### PROBLEM REQUIREMENTS
Where a line in the listing below holds the word "then", count that line; give the total alone.

### MATERIAL TO PROCESS
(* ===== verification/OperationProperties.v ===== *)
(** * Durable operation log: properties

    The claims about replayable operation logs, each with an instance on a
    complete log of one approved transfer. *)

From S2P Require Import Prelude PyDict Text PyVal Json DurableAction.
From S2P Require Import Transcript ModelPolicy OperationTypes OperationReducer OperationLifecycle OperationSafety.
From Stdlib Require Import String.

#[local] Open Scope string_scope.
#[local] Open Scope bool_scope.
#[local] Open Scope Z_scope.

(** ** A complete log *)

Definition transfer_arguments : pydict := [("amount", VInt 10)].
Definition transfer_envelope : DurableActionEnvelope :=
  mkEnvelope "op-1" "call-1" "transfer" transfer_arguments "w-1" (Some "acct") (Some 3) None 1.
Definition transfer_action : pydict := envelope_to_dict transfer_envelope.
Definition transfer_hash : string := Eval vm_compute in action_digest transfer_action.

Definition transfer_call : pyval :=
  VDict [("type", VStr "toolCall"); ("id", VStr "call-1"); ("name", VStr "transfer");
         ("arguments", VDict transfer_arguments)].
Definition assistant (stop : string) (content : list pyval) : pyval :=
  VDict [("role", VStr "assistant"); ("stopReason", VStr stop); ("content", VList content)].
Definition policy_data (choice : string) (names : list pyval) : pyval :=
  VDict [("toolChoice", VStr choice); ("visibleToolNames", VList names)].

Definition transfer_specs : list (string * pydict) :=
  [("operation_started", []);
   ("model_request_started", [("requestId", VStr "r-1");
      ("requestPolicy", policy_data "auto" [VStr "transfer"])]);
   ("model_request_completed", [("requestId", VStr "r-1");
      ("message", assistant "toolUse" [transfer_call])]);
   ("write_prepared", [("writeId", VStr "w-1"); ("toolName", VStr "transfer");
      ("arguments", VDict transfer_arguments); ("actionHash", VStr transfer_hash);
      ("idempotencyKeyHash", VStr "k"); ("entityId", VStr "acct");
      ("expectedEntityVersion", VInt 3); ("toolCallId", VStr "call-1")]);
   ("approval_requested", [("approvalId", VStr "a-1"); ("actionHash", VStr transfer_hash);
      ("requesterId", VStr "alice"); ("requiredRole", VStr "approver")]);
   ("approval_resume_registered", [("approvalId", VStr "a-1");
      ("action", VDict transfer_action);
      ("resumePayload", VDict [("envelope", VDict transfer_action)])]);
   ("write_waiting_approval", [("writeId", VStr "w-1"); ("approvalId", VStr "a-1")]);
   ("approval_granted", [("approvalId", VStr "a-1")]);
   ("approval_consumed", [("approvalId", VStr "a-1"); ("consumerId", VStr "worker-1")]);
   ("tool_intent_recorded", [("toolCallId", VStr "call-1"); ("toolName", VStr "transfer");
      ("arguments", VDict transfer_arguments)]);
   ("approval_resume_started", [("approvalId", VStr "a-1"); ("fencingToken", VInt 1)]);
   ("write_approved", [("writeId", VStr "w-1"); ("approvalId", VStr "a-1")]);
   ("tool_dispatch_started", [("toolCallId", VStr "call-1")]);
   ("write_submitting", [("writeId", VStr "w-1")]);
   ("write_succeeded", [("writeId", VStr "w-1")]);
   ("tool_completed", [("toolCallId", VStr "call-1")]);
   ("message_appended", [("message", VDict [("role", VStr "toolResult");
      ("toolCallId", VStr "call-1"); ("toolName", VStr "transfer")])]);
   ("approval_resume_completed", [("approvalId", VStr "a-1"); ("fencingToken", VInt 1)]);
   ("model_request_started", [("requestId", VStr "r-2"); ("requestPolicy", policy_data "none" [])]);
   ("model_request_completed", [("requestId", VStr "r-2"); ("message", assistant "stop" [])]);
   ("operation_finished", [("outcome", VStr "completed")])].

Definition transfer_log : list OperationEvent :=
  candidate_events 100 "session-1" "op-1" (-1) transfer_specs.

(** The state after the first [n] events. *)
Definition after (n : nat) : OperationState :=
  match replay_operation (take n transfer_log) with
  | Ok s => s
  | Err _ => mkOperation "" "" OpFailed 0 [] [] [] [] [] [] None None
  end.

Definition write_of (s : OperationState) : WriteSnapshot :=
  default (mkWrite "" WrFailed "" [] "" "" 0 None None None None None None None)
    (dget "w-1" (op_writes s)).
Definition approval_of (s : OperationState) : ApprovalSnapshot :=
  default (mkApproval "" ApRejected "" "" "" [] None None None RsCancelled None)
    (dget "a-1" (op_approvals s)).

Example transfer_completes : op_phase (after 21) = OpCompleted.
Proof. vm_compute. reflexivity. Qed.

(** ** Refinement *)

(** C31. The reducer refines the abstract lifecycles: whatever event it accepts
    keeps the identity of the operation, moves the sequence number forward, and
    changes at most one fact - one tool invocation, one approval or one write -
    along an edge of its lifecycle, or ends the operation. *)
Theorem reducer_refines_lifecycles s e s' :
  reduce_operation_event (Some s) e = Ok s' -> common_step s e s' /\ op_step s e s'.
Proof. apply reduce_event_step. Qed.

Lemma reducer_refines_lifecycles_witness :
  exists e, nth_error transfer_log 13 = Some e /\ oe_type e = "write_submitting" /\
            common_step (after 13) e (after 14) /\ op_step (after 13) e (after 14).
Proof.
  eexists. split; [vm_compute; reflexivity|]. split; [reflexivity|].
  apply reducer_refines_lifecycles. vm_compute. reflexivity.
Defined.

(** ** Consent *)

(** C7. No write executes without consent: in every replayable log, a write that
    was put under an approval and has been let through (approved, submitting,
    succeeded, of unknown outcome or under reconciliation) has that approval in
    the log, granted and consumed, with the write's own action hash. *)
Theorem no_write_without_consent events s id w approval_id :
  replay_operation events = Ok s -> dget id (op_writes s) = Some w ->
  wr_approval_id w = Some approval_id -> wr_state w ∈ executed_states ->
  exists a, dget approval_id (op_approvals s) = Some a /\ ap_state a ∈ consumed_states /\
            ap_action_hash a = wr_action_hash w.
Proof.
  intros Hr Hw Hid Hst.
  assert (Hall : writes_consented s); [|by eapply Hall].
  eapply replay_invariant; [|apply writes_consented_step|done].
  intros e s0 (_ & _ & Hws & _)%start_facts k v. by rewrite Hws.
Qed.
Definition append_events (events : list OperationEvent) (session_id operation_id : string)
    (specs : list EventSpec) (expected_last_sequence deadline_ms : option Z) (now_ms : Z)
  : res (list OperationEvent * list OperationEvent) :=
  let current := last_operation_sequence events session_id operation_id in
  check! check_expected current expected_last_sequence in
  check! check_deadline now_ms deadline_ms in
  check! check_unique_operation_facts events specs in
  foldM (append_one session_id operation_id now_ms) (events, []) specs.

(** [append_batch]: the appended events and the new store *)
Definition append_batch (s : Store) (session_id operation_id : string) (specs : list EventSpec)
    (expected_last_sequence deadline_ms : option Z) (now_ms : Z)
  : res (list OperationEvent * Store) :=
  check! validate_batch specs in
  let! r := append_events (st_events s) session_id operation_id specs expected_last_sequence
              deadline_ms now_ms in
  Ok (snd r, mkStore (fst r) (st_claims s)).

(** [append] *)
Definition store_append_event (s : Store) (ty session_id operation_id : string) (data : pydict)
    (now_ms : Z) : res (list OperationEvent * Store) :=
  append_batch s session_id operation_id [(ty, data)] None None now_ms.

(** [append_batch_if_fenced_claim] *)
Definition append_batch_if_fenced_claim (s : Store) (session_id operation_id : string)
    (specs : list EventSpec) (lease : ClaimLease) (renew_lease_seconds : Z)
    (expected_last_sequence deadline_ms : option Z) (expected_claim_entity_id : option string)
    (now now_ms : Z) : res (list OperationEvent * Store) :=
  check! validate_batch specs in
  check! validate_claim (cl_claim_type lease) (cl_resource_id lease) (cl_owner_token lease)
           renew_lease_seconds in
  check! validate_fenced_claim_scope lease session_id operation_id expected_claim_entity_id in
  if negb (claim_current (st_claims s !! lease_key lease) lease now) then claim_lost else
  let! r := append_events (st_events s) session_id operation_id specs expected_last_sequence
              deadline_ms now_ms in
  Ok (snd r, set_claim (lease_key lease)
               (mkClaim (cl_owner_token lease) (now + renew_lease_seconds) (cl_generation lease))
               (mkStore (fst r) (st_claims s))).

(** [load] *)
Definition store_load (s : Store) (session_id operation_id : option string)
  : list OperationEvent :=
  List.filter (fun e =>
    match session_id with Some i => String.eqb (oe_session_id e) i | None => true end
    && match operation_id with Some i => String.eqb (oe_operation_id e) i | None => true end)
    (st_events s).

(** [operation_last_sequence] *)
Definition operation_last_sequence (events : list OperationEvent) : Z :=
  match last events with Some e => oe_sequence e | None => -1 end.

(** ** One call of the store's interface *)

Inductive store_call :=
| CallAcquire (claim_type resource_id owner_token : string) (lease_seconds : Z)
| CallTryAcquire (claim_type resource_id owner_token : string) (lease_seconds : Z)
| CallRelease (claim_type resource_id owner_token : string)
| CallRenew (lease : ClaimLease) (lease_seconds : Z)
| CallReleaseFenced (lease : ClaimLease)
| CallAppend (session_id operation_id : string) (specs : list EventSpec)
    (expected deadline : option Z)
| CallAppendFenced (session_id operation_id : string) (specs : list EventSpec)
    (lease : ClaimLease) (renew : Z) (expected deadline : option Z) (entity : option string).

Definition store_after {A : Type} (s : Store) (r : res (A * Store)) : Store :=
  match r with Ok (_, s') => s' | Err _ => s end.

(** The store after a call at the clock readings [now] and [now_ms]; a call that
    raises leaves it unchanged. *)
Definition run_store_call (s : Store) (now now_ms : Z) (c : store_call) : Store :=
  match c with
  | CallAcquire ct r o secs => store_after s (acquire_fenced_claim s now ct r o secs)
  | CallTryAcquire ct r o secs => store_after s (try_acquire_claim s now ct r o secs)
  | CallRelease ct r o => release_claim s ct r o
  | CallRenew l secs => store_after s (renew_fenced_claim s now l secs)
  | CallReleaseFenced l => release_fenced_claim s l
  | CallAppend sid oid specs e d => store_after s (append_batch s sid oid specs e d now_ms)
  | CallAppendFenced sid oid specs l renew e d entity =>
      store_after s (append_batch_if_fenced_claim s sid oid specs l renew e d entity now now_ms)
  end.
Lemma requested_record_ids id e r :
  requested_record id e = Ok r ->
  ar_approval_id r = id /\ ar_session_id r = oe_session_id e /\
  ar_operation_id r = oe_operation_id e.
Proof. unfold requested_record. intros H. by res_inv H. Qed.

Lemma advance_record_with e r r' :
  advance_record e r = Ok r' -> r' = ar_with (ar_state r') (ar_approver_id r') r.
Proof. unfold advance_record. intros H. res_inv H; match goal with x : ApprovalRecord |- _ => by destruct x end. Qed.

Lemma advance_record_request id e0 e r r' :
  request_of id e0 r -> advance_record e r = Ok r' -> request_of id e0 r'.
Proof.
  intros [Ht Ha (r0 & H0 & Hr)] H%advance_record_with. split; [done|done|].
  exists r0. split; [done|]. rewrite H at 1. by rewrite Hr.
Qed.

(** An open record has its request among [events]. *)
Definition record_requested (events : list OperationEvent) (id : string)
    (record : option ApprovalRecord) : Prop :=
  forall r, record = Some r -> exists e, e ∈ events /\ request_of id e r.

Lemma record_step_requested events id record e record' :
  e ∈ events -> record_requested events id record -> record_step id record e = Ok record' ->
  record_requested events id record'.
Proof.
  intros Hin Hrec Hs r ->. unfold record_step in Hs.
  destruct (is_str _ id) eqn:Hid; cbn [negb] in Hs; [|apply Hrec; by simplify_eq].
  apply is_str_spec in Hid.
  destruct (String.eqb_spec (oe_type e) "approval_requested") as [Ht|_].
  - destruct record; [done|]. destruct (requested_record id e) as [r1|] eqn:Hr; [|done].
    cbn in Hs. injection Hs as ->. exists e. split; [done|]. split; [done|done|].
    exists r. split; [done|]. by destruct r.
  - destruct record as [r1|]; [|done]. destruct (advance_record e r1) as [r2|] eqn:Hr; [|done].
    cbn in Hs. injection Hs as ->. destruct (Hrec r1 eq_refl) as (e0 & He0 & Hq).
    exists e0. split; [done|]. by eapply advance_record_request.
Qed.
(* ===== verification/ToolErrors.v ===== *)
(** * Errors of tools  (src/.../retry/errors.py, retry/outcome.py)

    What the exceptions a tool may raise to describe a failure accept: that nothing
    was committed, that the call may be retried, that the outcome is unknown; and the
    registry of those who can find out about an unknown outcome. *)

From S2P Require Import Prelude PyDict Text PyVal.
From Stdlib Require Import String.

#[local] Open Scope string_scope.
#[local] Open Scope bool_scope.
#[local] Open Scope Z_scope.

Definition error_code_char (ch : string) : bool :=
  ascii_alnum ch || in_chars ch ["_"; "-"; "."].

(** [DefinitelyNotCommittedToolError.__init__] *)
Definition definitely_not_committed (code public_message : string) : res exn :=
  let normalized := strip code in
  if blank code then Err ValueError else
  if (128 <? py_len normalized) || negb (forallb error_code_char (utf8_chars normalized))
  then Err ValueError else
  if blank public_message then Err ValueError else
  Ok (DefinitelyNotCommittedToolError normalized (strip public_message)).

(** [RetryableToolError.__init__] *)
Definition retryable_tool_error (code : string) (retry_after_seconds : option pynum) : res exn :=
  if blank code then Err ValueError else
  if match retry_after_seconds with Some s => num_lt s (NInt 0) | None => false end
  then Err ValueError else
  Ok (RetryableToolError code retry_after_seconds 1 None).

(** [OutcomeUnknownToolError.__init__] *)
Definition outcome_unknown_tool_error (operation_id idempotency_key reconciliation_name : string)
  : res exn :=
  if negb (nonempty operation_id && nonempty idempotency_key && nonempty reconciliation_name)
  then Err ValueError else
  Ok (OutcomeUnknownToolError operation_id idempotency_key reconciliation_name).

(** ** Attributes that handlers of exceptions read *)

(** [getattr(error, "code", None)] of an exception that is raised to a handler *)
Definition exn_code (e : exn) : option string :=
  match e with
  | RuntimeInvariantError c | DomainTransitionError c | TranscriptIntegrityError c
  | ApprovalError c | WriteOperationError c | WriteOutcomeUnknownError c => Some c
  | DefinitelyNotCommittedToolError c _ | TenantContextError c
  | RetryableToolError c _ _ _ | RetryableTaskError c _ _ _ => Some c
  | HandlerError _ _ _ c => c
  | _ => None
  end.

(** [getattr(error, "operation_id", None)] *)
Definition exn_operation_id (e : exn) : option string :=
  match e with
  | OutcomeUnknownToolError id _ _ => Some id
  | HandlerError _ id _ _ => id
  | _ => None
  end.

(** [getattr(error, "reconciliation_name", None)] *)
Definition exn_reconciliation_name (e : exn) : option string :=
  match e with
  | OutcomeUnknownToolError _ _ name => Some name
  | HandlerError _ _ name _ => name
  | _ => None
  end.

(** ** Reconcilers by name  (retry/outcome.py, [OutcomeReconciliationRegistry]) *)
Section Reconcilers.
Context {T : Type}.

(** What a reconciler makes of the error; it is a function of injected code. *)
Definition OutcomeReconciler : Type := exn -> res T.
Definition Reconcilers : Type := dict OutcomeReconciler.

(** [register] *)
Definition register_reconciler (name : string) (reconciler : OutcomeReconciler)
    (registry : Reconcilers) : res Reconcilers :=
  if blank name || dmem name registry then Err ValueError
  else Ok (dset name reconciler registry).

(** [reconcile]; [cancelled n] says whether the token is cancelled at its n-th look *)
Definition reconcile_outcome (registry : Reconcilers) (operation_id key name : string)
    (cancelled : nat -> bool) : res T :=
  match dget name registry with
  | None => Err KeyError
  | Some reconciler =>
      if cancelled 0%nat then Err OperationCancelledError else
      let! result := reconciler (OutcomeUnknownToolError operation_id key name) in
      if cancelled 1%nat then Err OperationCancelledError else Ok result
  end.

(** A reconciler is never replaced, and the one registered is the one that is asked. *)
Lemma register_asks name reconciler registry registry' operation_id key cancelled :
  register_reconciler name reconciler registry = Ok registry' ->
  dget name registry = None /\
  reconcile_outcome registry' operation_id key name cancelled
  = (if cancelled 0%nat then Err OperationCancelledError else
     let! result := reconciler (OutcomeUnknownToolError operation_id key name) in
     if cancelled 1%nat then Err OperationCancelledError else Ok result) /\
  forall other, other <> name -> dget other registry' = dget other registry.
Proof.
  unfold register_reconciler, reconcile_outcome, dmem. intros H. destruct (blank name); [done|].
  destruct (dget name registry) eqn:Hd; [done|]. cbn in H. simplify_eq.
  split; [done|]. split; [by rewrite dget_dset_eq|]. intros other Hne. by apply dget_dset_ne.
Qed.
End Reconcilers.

### RESULT FOR THIS TASK
12